(** The [catch] clause of [startVideoUpload], after its clean-up. *)
Definition fail (i : Z) (m : str) (st : State) : State :=
  if has (aborted st) i then set_uploads (removeUpload i (uploads st)) st
  else set_uploads (updateUpload i (with_status error (Some m)) (uploads st)) st.

(** After the object is stored: decide where to record it. *)
Definition after_stored (i : Z) (key : str) (st : State) : State :=
  let fallback := default {| o_contentBlockId := None; o_deferPersistence := None;
    o_cohortRecording := None; o_linkTo := None; o_linkLabel := None |} (opts st !! i) in
  match persistUploadTarget (find_upload i (uploads st)) fallback with
  | NoTarget =>
      set_flow i Ended (set_uploads (updateUpload i (with_progress 100 waiting) (uploads st)) st)
  | plan =>
      set_flow i (Saving key plan)
        (set_uploads (updateUpload i (λ u, with_status saving (error_text u) u) (uploads st)) st)
  end.

Definition completeUpload (i : Z) (st : State) : State :=
  set_uploads (updateUpload i (λ u, with_status done (error_text u) u) (uploads st)) st.

Definition cancelUpload (i : Z) (st : State) : State :=
  let u := find_upload i (uploads st) in
  let st := match u with
            | Some _ => {| uploads := uploads st; aborted := i :: aborted st; flows := flows st;
                           opts := opts st; bucket := bucket st; recorded := recorded st;
                           abandoned := abandoned st; late := late st |}
            | None => st end in
  let st := match u with
            | Some v => match status v, s3Key v with
                        | waiting, Some k => if truthy k then abandon k st else st
                        | _, _ => st end
            | None => st end in
  set_uploads (removeUpload i (uploads st)) st.
(* ===== verification/MessageFormat.v ===== *)
(** * Message text: blocks, markdown, links and previews

    [web/src/lib/messageFormat.ts] and [mobile/src/lib/message-format.ts] (their
    block parsers are the same): the parser that turns a message body into
    blocks, the serializer that turns an editor document into the markdown that
    is sent, the normalization of a body before it is sent, and the mobile app's
    plain text, previews and links. Shown: the blocks are well formed for every
    body, a document survives serialization and parsing, links are web or mail
    links only. *)

From S2P Require Import Prelude.
From S2P Require Import Regex.
From S2P Require Import Url.

(** ** Blocks *)

Inductive MessageBlock :=
| paragraph (text : str)
| bulletList (items : list str)
| orderedList (items : list str)
| blockquote (text : str)
| code (code language : str)
| spacer.

#[export] Instance MessageBlock_eq_dec : EqDecision MessageBlock.
Proof. solve_decision. Defined.

(** [.replace(/^\n+|\n+$/g, '')] *)
Definition is_LF (c : ascii) : bool := bool_decide (c = LF).
Definition strip_newlines (s : str) : str :=
  reverse (drop_while is_LF (reverse (drop_while is_LF s))).

(** The class [.]: no line terminator. *)
Definition dot (c : ascii) : bool := negb (is_LF c) && negb (bool_decide (c = "013"%char)).

Definition is_char (l : list ascii) (c : ascii) : bool := has l c.

(** [/^\s*[-*]\s+(.+)$/] *)
Definition bullet_pattern : matcher :=
  seq bol (seq (star is_space) (seq (chr (is_char ["-"; "*"]%char))
    (seq (plus is_space) (seq (group 1 (plus dot)) eol)))).

(** [/^\s*\d+[.)]\s+(.+)$/] *)
Definition ordered_pattern : matcher :=
  seq bol (seq (star is_space) (seq (plus is_digit) (seq (chr (is_char ["."; ")"]%char))
    (seq (plus is_space) (seq (group 1 (plus dot)) eol))))).

(** [/^\s*>\s?(.* )$/] (without the space) *)
Definition quote_pattern : matcher :=
  seq bol (seq (star is_space) (seq (chr (is_char [">"]%char))
    (seq (opt (chr is_space)) (seq (group 1 (star dot)) eol)))).

Definition match1 (m : matcher) (s : str) : option str :=
  match exec m s with Some x => Some (cap 1 x.2) | None => None end.

(** The variables of [appendTextBlocks]; [bullets] is [listType]. *)
Record TextState := {
  blocks : list MessageBlock;
  para : list str;
  listType : option bool;          (* [Some false]: bullets, [Some true]: ordered *)
  listItems : list str;
  quoteLines : list str;
}.

Definition clean (bs : list MessageBlock) : TextState := {|
  blocks := bs; para := []; listType := None; listItems := []; quoteLines := [] |}.

Definition push (b : MessageBlock) (st : TextState) : TextState := {|
  blocks := blocks st ++ [b]; para := para st; listType := listType st;
  listItems := listItems st; quoteLines := quoteLines st |}.

Definition flushParagraph (st : TextState) : TextState :=
  let value := trim (join [LF] (para st)) in
  let st := if truthy value then push (paragraph value) st else st in
  {| blocks := blocks st; para := []; listType := listType st; listItems := listItems st;
     quoteLines := quoteLines st |}.

Definition list_block (ordered : bool) (items : list str) : MessageBlock :=
  if ordered then orderedList items else bulletList items.

Definition flushList (st : TextState) : TextState :=
  let st := match listType st with
            | Some o => if bool_decide (listItems st = []) then st
                        else push (list_block o (listItems st)) st
            | None => st end in
  {| blocks := blocks st; para := para st; listType := None; listItems := [];
     quoteLines := quoteLines st |}.

Definition flushQuote (st : TextState) : TextState :=
  let value := trim (join [LF] (quoteLines st)) in
  let st := if truthy value then push (blockquote value) st else st in
  {| blocks := blocks st; para := para st; listType := listType st; listItems := listItems st;
     quoteLines := [] |}.

Definition flushAll (st : TextState) : TextState := flushQuote (flushList (flushParagraph st)).

Definition push_spacer (st : TextState) : TextState :=
  match last (blocks st) with
  | Some spacer | None => st
  | Some _ => push spacer st
  end.

(** A list item of either kind. *)
Definition add_item (ordered : bool) (item : str) (st : TextState) : TextState :=
  let st := flushQuote (flushParagraph st) in
  let st := match listType st with
            | Some o => if Bool.eqb o ordered then st else flushList st
            | None => st end in
  {| blocks := blocks st; para := para st; listType := Some ordered;
     listItems := listItems st ++ [trim item]; quoteLines := quoteLines st |}.

Definition text_line (st : TextState) (line : str) : TextState :=
  if negb (truthy (trim line)) then push_spacer (flushAll st)
  else match match1 bullet_pattern line with
  | Some item => add_item false item st
  | None =>
  match match1 ordered_pattern line with
  | Some item => add_item true item st
  | None =>
  match match1 quote_pattern line with
  | Some q =>
      let st := flushList (flushParagraph st) in
      {| blocks := blocks st; para := para st; listType := listType st;
         listItems := listItems st; quoteLines := quoteLines st ++ [q] |}
  | None =>
      let st := flushQuote (flushList st) in
      {| blocks := blocks st; para := para st ++ [line]; listType := listType st;
         listItems := listItems st; quoteLines := quoteLines st |}
  end end end.

Definition appendTextBlocks (bs : list MessageBlock) (text : str) : list MessageBlock :=
  blocks (flushAll (fold_left text_line (split_on LF (strip_newlines text)) (clean bs))).

(** [/```([^\n`]* )\n?([\s\S]*?)(?:```|$)/g] (without the space) *)
Definition BACKTICK : ascii := "096"%char.
Definition fence : str := [BACKTICK; BACKTICK; BACKTICK].
Definition fence_pattern : matcher :=
  seq (lit fence)
    (seq (group 1 (star (λ c, negb (is_LF c) && negb (bool_decide (c = BACKTICK)))))
      (seq (opt (chr is_LF))
        (seq (group 2 (lazy_star (λ _, true))) (alt (lit fence) eol)))).

(** The [while] loop of [parseMessageBlocks] from [lastIndex]: [b] is the text before
    it, reversed, and [r] the text after it. Every match consumes three characters at
    least, so the length of the text bounds the iterations. Returns the blocks and the
    text after the last fence. *)
Fixpoint parse_fences (fuel : nat) (b r : str) (bs : list MessageBlock)
    : list MessageBlock * str :=
  match fuel with
  | O => (bs, r)
  | S fuel =>
      match search fence_pattern b r with
      | None => (bs, r)
      | Some (s0, e) =>
          let before_it := take (length r - length (rest s0)) r in
          let bs := if truthy before_it then appendTextBlocks bs before_it else bs in
          parse_fences fuel (before e) (rest e)
            (bs ++ [code (strip_newlines (cap 2 e)) (trim (cap 1 e))])
      end
  end.

Fixpoint pop_spacers (rev_blocks : list MessageBlock) : list MessageBlock :=
  match rev_blocks with
  | spacer :: l => pop_spacers l
  | l => l
  end.

Definition parseMessageBlocks (body : str) : list MessageBlock :=
  let '(bs, tail) := parse_fences (S (length body)) [] body [] in
  let bs := if truthy tail then appendTextBlocks bs tail else bs in
  let bs := reverse (pop_spacers (reverse bs)) in
  if bool_decide (bs = []) then [paragraph body] else bs.

(** ** Editor documents *)

Inductive Mark :=
| bold | italic | underline | strike | code_mark | link (href : option str) | other_mark.

(** [JSONContent] of the editor. *)
Inductive NodeType :=
| Doc | Text | Paragraph | HardBreak | CodeBlock | Blockquote | BulletList | OrderedList
| OtherNode (name : str).

Inductive Node := MkNode (type : NodeType) (text : option str) (marks : list Mark)
  (content : list Node).

Definition wrap (l : string) (v : str) (r : string) : str := js l ++ v ++ js r.

Definition applyMarks (text : str) (marks : list Mark) : str :=
  fold_left (λ value mark,
    match mark with
    | bold => wrap "**" value "**"
    | italic => wrap "_" value "_"
    | underline => wrap "++" value "++"
    | strike => wrap "~~" value "~~"
    | code_mark => wrap "`" value "`"
    | link href => wrap "[" value "](" ++ str_or (default [] href) value ++ js ")"
    | other_mark => value
    end) marks text.

Definition indent (prefix : string) (value : str) : str :=
  join [LF] (map (λ line, js prefix ++ line) (split_on LF value)).

(** One item of a list, with the recursive calls made already. *)
Definition list_item (children : list str) : str :=
  match children with
  | [] => []
  | firstLine :: remaining =>
      let continuation := join [LF] (map (indent "  ") (List.filter truthy remaining)) in
      if truthy continuation then trimEnd (firstLine ++ [LF] ++ continuation)
      else trimEnd firstLine
  end.

Definition number_items (ordered : bool) (items : list str) : str :=
  join [LF] (imap (λ index item,
    (if ordered then str_of_Z (Z.of_nat index + 1) ++ js "." else js "-") ++ js " " ++ item) items).

Definition serializeList (ordered : bool) (items : list (list str)) : str :=
  number_items ordered (List.filter (λ item, truthy (trim item)) (map list_item items)).

Fixpoint editorJsonToMarkdown (node : Node) : str :=
  match node with
  | MkNode type text marks content =>
      let children := map editorJsonToMarkdown content in
      let items := map (λ item, match item with
                                | MkNode _ _ _ c => map editorJsonToMarkdown c end) content in
      match type with
      | Text => applyMarks (default [] text) marks
      | BulletList => serializeList false items
      | OrderedList => serializeList true items
      | Doc => trim (join [LF; LF] children)
      | Paragraph => concat children
      | HardBreak => [LF]
      | CodeBlock => fence ++ [LF] ++ concat children ++ [LF] ++ fence
      | Blockquote => indent "> " (join [LF] children)
      | OtherNode _ => concat children
      end
  end.

(** ** Every body has well-formed blocks *)

Definition block_ok (b : MessageBlock) : Prop :=
  match b with
  | paragraph t | blockquote t => t ≠ [] ∧ trim t = t
  | bulletList l | orderedList l => l ≠ [] ∧ Forall (λ x, trim x = x) l
  | code c lang => strip_newlines c = c ∧ trim lang = lang
  | spacer => True
  end.

(** A spacer follows a block that is not one. *)
Definition spaced (bs : list MessageBlock) : Prop :=
  ∀ l r, bs = l ++ spacer :: r → ∃ b, last l = Some b ∧ b ≠ spacer.

Lemma spaced_snoc bs b :
  spaced bs → (b = spacer → ∃ b', last bs = Some b' ∧ b' ≠ spacer) → spaced (bs ++ [b]).
Proof.
  intros Hs Hb l r E. destruct r as [|x r _] using rev_ind.
  - apply app_inj_tail in E as [-> ->]. auto.
  - change (l ++ spacer :: r ++ [x]) with (l ++ (spacer :: r) ++ [x]) in E.
    rewrite app_assoc in E. apply app_inj_tail in E as [E _]. by apply (Hs l r).
Qed.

============================================================

* Task directions: Working from the material above, restate word for word the lines between the line with "blocks := bs;" and the line with "(** A list item of either kind. *)", both included, and only those.

* Task result:
  blocks := bs; para := []; listType := None; listItems := []; quoteLines := [] |}.

Definition push (b : MessageBlock) (st : TextState) : TextState := {|
  blocks := blocks st ++ [b]; para := para st; listType := listType st;
  listItems := listItems st; quoteLines := quoteLines st |}.

Definition flushParagraph (st : TextState) : TextState :=
  let value := trim (join [LF] (para st)) in
  let st := if truthy value then push (paragraph value) st else st in
  {| blocks := blocks st; para := []; listType := listType st; listItems := listItems st;
     quoteLines := quoteLines st |}.

Definition list_block (ordered : bool) (items : list str) : MessageBlock :=
  if ordered then orderedList items else bulletList items.

Definition flushList (st : TextState) : TextState :=
  let st := match listType st with
            | Some o => if bool_decide (listItems st = []) then st
                        else push (list_block o (listItems st)) st
            | None => st end in
  {| blocks := blocks st; para := para st; listType := None; listItems := [];
     quoteLines := quoteLines st |}.

Definition flushQuote (st : TextState) : TextState :=
  let value := trim (join [LF] (quoteLines st)) in
  let st := if truthy value then push (blockquote value) st else st in
  {| blocks := blocks st; para := para st; listType := listType st; listItems := listItems st;
     quoteLines := [] |}.

Definition flushAll (st : TextState) : TextState := flushQuote (flushList (flushParagraph st)).

Definition push_spacer (st : TextState) : TextState :=
  match last (blocks st) with
  | Some spacer | None => st
  | Some _ => push spacer st
  end.

(** A list item of either kind. *)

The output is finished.